*** MATERIAL PROVIDED ***

Definition transfer_apply (ev : TransferEvidence) (s : SessionRecord) (pos : nat) (sh : ShardRecord)
    (apos : nat) (att : AttemptRecord) (at_ : Nanos) (e : Engine) : Status * Engine :=
  let id := tev_session ev in
  let newly := tev_arrived_bytes ev - atr_delivered_bytes att in
  let att := observe_attempt ev at_ att in
  let e := with_session id (set_attempt apos att) e in
  if tev_sink_acknowledged ev && (newly >? ses_outstanding_bytes s) then
    (Status_error ErrorCode.ImpossibleState
       "transfer evidence exceeds the session's outstanding authority", e)
  else
    let e := if tev_sink_acknowledged ev
             then upd_both id (acknowledge_rec ev newly pos sh apos att) e
             else with_session id
                    (set_attempt apos (att <| atr_outcome := AttemptOutcome.DeliveredUnacked |>)) e in
    let e := settle_progress id at_ e in
    (Status_success,
     push_event (mkEvent EventKind.TransferObserved (ses_id s) ReasonCode.Admitted_
                   (if tev_sink_acknowledged ev then "transfer acknowledged by sink"
                    else "bytes observed without sink acknowledgement") at_) e).

Definition report_transfer (ev : TransferEvidence) (fence : CommandFence) (at_ : Nanos) (e : Engine)
  : Status * Engine :=
  let e := begin_command at_ e in
  match sessions_ e !! tev_session ev with
  | None => (not_known, e)
  | Some s =>
      let guard := evidence_guard s fence "session is terminal; transfer evidence is stale" e in
      if negb (Status_ok guard) then (guard, e)
      else
        match locate_shard s (tev_shard ev) with
        | None => (no_such_shard, e)
        | Some (pos, sh) =>
            if negb (shr_attempt sh =e Some (tev_attempt ev)) then
              (Status_error ErrorCode.StaleAttempt
                 "transfer evidence names an attempt that is not current for this shard", e)
            else
              match find_attempt (ses_attempts s) (tev_attempt ev) with
              | None => (Status_error ErrorCode.NotFound "attempt is not known", e)
              | Some (apos, att) =>
                  let outcome_guard := transfer_outcome_guard (atr_outcome att) in
                  if negb (gen_eqb (atr_sequence att) (tev_sequence ev)) then
                    (Status_error ErrorCode.StaleAttempt
                       "transfer evidence carries a stale attempt sequence", e)
                  else if negb (Status_ok outcome_guard) then (outcome_guard, e)
                  else if tev_arrived_bytes ev >? atr_granted_bytes att then
                    (Status_error ErrorCode.ImpossibleState
                       "transfer evidence exceeds the granted byte budget", e)
                  else if atr_delivered_bytes att >? tev_arrived_bytes ev then
                    (Status_error ErrorCode.ImpossibleState
                       "transfer evidence would reduce delivered bytes for this attempt", e)
                  else transfer_apply ev s pos sh apos att at_ e
              end
        end
  end.

(** ** Verification evidence *)

(** A verification that fails the session: the shard and attempt are failed,
    the session is settled and counted. *)
Definition verification_failed (id : SessionId) (pos apos : nat) (sh : ShardRecord)
    (att : AttemptRecord) (detail : string) (at_ : Nanos) (e : Engine) : Engine :=
  let e := with_session id (fun s =>
             set_attempt apos (att <| atr_outcome := AttemptOutcome.Failed |>)
               (set_shard pos (sh <| shr_state := ShardState.Failed |>) s)) e in
  let e := settle_terminal id SessionState.Failed ReasonCode.VerificationMismatch detail at_ e in
  upd_accounting (fun a => a <| acc_sessions_failed := u64 (acc_sessions_failed a + 1) |>) e.

(** Reading [session.id] for an event after [settle_terminal]. *)
Definition read_through (id : SessionId) (e : Engine) : Engine :=
  match events_ e, sessions_ e !! id with
  | Some _, None => touch_dangling e
  | _, _ => e
  end.

Definition verified_rec (ev : VerificationEvidence) (pos apos : nat) (sh : ShardRecord)
    (att : AttemptRecord) (s : SessionRecord) (a : AccountingSnapshot)
  : SessionRecord * AccountingSnapshot :=
  let delta := if vev_verified_bytes ev >? shr_verified_bytes sh
               then vev_verified_bytes ev - shr_verified_bytes sh else 0 in
  let sh := sh <| shr_verified_bytes := vev_verified_bytes ev |>
               <| shr_observed_digest := vev_verified_digest ev |>
               <| shr_has_observed_digest := true |> <| shr_state := ShardState.Verified |> in
  let s := set_attempt apos (att <| atr_outcome := AttemptOutcome.Verified |>) (set_shard pos sh s) in
  (s <| ses_verified_bytes := u64 (ses_verified_bytes s + delta) |>,
   a <| acc_bytes_verified := u64 (acc_bytes_verified a + delta) |>).

Definition verify_success (ev : VerificationEvidence) (s : SessionRecord) (pos : nat)
    (sh : ShardRecord) (apos : nat) (att : AttemptRecord) (at_ : Nanos) (e : Engine)
  : Status * Engine :=
  let id := vev_session ev in
  if negb (vev_verified_bytes ev =? shr_declared_bytes sh) then
    let detail := "verified byte count does not match the declared shard size"%string in
    (Status_error ErrorCode.VerificationMismatch detail,
     verification_failed id pos apos sh att detail at_ e)
  else if negb (Digest_is_zero (shr_declared_digest sh)) &&
          negb (Digest_eqb (vev_verified_digest ev) (shr_declared_digest sh)) then
    let detail := "destination digest does not match the declared digest"%string in
    let e := read_through id (verification_failed id pos apos sh att detail at_ e) in
    (Status_error ErrorCode.VerificationMismatch detail,
     push_event (mkEvent EventKind.VerificationObserved (ses_id s) ReasonCode.VerificationMismatch
                   "digest mismatch at destination" at_) e)
  else
    let e := upd_both id (verified_rec ev pos apos sh att) e in
    let e := settle_progress id at_ e in
    (Status_success,
     push_event (mkEvent EventKind.VerificationObserved (ses_id s) ReasonCode.Admitted_
                   ("verification observed for shard " +:+ sc_to_string (vev_shard ev))%string at_) e).

(** Truncation: the shard is re-armed; its arrived bytes are wasted and
    admitted again for the retry. *)
Definition truncated_rec (pos apos : nat) (sh : ShardRecord) (att : AttemptRecord) (at_ : Nanos)
    (s : SessionRecord) (a : AccountingSnapshot) : SessionRecord * AccountingSnapshot :=
  let already := shr_transferred_bytes sh in
  let sh := sh <| shr_state := ShardState.Pending |> <| shr_sequence := mkGen 0 |>
               <| shr_transferred_bytes := 0 |> <| shr_granted_bytes := 0 |>
               <| shr_attempt := None |> in
  let was_outstanding := atr_outstanding att in
  let att := att <| atr_outcome := AttemptOutcome.Failed |> <| atr_outstanding := false |> in
  let s := set_attempt apos att (set_shard pos sh s) in
  let '(s, a) := if was_outstanding then drop_active_attempt s a else (s, a) in
  (s <| ses_transferred_bytes :=
          if ses_transferred_bytes s >? already then ses_transferred_bytes s - already else 0 |>
     <| ses_wasted_bytes := u64 (ses_wasted_bytes s + already) |>
     <| ses_outstanding_bytes := u64 (ses_outstanding_bytes s + already) |>
     <| ses_admitted_bytes := u64 (ses_admitted_bytes s + already) |>
     <| ses_updated_at := at_ |>,
   a <| acc_bytes_transferred :=
          acc_bytes_transferred a - Z.min already (acc_bytes_transferred a) |>
     <| acc_bytes_wasted := u64 (acc_bytes_wasted a + already) |>
     <| acc_granted_outstanding_bytes := u64 (acc_granted_outstanding_bytes a + already) |>
     <| acc_bytes_admitted := u64 (acc_bytes_admitted a + already) |>).

Definition verify_truncated (ev : VerificationEvidence) (s : SessionRecord) (pos : nat)
    (sh : ShardRecord) (apos : nat) (att : AttemptRecord) (at_ : Nanos) (e : Engine) : Engine :=
  let id := vev_session ev in
  let e := upd_both id (truncated_rec pos apos sh att at_) e in
  let e := note_timeline id at_
             ("shard " +:+ sc_to_string (vev_shard ev) +:+ " truncated; retry permitted")%string e in
  let e := recompute_progress id at_ e in
  push_event (mkEvent EventKind.VerificationObserved (ses_id s) ReasonCode.VerificationMismatch
                "truncated transfer; shard re-armed" at_) (read_through id e).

***

- **WHAT IS REQUIRED**: Retype the entries above exactly, but only from the line containing "match events_ e, sessions_ e !! id with" through the line containing "(s <| ses_verified_bytes", both included.

- **TASK RESPONSE**:
  match events_ e, sessions_ e !! id with
  | Some _, None => touch_dangling e
  | _, _ => e
  end.

Definition verified_rec (ev : VerificationEvidence) (pos apos : nat) (sh : ShardRecord)
    (att : AttemptRecord) (s : SessionRecord) (a : AccountingSnapshot)
  : SessionRecord * AccountingSnapshot :=
  let delta := if vev_verified_bytes ev >? shr_verified_bytes sh
               then vev_verified_bytes ev - shr_verified_bytes sh else 0 in
  let sh := sh <| shr_verified_bytes := vev_verified_bytes ev |>
               <| shr_observed_digest := vev_verified_digest ev |>
               <| shr_has_observed_digest := true |> <| shr_state := ShardState.Verified |> in
  let s := set_attempt apos (att <| atr_outcome := AttemptOutcome.Verified |>) (set_shard pos sh s) in
  (s <| ses_verified_bytes := u64 (ses_verified_bytes s + delta) |>,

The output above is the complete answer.